Extracted data entries:
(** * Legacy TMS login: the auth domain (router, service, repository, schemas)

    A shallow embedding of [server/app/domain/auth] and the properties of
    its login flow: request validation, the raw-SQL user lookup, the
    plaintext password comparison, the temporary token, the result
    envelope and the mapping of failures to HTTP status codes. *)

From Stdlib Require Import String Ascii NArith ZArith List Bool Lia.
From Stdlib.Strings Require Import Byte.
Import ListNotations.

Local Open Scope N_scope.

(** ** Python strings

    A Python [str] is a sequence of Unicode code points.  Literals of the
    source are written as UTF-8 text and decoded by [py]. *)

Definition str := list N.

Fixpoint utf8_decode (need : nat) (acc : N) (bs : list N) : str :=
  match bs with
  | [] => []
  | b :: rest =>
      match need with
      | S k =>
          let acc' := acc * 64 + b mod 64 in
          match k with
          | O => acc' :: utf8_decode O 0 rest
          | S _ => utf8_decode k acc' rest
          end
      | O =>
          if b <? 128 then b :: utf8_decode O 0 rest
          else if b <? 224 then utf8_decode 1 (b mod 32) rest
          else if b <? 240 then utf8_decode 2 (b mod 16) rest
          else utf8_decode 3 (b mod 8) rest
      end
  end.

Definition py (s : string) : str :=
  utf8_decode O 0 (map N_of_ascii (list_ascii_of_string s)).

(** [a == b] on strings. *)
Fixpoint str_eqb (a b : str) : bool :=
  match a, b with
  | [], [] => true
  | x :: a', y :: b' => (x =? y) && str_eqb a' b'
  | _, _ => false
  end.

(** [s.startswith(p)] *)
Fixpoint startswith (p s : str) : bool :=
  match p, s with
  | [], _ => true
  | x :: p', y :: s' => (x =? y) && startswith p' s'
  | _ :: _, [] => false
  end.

* * *

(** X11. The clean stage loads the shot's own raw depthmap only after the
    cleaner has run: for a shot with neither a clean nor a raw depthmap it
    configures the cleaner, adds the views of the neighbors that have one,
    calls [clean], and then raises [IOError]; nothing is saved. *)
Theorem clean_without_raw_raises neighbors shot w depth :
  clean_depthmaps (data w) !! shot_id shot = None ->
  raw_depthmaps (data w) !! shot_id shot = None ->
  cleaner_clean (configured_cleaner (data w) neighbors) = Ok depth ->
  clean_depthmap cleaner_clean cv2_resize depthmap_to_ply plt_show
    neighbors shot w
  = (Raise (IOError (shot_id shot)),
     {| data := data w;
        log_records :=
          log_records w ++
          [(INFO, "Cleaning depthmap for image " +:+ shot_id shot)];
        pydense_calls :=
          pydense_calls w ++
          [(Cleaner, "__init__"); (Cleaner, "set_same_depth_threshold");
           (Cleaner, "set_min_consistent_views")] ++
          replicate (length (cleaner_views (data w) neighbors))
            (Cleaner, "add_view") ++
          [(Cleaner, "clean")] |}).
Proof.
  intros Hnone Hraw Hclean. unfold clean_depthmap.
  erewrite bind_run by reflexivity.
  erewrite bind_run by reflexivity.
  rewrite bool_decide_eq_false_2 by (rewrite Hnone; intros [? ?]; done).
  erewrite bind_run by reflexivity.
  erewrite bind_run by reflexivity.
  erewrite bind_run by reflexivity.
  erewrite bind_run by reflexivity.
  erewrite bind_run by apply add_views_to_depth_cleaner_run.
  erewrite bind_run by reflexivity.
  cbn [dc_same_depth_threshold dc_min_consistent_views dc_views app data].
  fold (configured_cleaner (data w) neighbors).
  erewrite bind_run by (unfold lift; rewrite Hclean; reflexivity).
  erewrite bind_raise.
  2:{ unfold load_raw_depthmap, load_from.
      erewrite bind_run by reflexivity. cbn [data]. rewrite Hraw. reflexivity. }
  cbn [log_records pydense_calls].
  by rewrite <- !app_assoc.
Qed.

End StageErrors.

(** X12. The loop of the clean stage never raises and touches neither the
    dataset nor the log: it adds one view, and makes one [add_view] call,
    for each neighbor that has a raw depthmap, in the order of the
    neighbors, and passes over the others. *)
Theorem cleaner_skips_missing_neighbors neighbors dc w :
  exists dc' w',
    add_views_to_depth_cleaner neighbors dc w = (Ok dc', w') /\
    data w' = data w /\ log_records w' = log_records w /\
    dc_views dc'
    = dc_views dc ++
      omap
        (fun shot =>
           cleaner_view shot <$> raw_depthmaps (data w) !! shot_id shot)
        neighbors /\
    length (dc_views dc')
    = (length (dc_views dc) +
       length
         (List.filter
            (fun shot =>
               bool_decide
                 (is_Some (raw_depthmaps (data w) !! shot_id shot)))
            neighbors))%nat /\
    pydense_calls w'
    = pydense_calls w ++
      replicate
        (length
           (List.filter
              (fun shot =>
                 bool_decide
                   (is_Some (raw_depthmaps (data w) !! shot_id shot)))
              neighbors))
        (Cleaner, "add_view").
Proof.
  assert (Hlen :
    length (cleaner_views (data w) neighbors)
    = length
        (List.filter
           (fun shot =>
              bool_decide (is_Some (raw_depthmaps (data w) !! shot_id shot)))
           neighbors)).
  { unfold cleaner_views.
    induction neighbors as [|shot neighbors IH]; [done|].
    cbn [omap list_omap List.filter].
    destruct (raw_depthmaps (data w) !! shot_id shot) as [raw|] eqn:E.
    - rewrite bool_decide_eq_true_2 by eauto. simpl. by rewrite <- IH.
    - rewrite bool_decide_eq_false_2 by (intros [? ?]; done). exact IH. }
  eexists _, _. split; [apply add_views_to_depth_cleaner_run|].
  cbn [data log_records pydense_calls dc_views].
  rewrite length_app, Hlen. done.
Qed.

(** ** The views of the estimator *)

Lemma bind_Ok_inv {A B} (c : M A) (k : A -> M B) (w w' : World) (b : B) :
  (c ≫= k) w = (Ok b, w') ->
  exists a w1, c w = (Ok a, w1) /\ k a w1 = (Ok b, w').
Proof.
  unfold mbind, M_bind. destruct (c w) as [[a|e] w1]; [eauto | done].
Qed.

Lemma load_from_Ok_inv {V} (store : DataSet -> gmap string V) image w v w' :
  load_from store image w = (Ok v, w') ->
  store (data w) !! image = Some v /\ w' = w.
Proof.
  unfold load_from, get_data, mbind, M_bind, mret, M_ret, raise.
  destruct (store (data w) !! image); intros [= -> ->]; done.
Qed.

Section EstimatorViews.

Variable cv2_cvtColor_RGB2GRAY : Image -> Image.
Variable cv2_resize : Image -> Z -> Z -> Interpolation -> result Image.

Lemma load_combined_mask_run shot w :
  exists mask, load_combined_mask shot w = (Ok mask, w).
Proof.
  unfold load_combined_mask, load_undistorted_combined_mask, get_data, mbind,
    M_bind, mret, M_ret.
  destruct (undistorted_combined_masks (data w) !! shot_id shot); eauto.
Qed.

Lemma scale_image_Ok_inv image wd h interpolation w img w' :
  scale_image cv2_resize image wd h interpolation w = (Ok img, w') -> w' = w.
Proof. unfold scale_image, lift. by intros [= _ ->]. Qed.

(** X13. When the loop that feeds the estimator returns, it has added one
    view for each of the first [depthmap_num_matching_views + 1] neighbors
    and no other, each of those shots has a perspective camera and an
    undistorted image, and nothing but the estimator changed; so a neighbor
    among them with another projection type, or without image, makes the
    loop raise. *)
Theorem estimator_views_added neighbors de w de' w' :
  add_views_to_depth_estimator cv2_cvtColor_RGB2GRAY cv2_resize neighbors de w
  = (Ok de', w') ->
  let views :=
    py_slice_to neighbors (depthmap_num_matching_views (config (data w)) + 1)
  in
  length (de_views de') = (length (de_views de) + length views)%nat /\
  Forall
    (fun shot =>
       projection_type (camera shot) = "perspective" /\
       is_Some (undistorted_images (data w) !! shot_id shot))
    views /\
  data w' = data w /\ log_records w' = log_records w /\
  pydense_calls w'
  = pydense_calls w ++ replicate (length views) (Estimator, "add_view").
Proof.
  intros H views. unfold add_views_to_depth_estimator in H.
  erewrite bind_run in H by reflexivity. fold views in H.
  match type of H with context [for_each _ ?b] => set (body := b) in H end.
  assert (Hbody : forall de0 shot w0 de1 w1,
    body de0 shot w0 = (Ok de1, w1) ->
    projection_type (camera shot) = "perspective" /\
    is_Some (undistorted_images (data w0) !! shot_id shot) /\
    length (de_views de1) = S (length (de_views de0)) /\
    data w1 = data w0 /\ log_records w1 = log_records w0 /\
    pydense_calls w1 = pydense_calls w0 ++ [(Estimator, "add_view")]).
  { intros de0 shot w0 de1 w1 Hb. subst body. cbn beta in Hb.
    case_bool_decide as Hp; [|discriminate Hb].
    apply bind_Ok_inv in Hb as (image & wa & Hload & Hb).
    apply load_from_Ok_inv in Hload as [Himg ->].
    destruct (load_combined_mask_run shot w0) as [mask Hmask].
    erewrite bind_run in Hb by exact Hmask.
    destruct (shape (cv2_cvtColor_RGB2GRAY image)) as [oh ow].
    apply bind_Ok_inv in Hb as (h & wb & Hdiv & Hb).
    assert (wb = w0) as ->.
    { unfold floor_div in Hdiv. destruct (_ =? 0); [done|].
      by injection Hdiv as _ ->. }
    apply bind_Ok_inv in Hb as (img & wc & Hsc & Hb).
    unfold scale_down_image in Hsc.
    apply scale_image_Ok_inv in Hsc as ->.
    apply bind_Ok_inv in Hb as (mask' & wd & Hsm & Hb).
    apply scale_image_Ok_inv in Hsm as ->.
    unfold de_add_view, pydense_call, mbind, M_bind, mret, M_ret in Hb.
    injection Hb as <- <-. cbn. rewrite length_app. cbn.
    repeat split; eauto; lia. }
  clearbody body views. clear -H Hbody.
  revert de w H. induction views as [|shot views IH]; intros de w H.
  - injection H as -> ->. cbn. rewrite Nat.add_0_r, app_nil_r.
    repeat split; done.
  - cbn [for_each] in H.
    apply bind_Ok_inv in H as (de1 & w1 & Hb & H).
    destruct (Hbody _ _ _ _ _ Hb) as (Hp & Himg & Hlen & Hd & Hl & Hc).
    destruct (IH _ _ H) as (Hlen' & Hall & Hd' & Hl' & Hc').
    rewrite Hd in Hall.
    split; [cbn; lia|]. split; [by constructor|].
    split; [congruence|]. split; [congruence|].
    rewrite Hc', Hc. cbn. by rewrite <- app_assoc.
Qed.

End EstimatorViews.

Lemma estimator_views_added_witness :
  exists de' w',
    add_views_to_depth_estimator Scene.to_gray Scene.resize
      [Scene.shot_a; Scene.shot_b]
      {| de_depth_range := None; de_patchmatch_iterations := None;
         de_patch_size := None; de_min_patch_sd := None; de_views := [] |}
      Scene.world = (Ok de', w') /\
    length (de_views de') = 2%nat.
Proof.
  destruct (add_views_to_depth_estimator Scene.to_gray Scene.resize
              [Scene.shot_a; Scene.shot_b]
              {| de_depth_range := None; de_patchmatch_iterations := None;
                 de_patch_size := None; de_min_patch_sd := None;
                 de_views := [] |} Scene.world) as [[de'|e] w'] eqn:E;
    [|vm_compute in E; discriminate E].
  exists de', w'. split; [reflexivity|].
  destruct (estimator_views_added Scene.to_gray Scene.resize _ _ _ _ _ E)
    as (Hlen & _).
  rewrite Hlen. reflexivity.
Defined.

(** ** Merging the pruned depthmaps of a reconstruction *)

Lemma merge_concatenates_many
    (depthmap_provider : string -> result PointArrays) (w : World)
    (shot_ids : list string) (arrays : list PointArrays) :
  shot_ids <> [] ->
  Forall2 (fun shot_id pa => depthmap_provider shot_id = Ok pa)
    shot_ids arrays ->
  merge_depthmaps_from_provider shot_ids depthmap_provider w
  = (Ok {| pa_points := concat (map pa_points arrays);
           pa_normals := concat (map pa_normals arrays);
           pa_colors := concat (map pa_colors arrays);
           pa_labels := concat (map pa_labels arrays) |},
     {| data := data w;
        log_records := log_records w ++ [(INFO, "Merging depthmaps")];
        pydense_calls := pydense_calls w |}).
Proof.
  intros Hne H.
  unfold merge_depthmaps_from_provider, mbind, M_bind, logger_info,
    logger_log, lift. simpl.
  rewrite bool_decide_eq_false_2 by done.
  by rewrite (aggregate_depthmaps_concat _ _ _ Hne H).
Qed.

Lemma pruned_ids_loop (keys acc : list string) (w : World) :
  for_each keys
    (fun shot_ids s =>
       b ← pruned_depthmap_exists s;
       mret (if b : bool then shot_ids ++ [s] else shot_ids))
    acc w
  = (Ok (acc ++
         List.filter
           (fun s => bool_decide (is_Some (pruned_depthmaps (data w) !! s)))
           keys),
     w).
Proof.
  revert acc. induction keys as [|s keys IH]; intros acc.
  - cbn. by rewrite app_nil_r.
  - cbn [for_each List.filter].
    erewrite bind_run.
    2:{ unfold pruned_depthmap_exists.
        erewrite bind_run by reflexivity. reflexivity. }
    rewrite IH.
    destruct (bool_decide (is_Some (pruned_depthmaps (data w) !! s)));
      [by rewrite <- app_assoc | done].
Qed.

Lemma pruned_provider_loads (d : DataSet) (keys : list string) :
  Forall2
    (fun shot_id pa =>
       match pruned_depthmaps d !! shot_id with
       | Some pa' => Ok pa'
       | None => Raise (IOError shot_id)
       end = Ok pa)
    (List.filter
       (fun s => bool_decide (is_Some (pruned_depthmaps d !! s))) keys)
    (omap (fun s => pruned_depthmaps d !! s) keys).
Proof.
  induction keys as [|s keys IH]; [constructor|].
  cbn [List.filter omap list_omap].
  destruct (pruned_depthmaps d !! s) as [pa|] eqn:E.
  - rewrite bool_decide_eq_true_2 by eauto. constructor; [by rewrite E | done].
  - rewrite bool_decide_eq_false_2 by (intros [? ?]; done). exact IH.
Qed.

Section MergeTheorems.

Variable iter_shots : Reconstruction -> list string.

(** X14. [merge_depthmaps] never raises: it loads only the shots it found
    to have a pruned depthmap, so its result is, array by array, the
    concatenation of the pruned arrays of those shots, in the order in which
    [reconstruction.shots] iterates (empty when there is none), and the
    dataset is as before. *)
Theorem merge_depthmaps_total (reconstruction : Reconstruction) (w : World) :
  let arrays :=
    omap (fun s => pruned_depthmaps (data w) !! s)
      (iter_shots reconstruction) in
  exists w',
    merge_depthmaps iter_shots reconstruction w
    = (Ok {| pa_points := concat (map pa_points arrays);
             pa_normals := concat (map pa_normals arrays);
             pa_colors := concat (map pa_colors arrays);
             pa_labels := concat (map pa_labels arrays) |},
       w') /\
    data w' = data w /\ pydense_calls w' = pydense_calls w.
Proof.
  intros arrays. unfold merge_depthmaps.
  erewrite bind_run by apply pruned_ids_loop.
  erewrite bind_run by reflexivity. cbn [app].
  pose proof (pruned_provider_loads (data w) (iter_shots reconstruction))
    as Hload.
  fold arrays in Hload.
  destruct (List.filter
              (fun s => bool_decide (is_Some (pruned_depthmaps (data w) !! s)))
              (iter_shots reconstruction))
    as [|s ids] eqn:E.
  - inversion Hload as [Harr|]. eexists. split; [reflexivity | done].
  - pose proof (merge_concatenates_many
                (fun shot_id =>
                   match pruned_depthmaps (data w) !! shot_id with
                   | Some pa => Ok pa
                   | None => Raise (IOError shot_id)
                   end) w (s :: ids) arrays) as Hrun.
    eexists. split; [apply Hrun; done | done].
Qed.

==

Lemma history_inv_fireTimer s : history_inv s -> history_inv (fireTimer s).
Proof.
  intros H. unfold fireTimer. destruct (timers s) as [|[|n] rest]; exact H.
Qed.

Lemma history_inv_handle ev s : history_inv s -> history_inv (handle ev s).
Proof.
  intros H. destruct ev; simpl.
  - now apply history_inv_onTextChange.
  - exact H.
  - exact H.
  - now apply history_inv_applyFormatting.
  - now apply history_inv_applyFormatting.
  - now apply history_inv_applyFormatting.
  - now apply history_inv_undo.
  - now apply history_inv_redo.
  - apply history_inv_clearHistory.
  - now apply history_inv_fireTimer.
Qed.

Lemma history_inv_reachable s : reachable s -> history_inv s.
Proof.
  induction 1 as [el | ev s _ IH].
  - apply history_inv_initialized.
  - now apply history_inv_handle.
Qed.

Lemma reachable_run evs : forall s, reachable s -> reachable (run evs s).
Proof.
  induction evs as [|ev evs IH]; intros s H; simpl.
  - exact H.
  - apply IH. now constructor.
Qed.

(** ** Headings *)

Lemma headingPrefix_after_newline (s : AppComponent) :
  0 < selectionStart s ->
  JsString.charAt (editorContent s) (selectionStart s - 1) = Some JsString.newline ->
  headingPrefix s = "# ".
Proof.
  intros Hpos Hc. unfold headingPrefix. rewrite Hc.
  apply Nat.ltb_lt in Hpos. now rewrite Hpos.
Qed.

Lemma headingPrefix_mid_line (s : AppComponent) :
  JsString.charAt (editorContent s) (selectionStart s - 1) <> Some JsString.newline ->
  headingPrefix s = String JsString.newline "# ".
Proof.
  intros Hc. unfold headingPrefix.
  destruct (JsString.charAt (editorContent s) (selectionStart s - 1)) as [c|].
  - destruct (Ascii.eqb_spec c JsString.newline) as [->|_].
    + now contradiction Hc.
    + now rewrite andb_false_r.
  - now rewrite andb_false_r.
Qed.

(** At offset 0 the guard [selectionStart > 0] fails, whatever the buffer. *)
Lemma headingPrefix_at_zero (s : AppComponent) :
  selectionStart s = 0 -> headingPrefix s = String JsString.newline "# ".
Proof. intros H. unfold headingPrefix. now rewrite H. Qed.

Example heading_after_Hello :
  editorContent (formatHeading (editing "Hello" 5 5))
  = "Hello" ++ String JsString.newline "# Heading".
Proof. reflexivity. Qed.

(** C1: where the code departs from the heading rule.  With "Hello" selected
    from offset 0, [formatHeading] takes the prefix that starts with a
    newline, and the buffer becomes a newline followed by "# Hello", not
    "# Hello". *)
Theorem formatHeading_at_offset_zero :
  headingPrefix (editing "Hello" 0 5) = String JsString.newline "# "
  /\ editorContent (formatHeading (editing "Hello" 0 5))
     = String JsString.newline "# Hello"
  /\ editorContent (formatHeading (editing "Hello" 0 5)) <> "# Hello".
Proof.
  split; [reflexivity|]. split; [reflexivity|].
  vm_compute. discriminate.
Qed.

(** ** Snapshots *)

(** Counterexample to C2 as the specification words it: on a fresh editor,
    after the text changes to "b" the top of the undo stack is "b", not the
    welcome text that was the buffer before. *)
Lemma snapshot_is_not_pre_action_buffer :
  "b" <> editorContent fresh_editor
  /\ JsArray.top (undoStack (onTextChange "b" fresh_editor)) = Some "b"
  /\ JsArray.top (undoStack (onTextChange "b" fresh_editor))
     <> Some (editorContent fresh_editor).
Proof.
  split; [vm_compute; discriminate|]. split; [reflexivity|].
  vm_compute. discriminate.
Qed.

[TASK INSTRUCTIONS]:
Going through the records, work out how many lines contain the word "Himg". Please answer with the number only.

[OUTPUT BELOW]:
2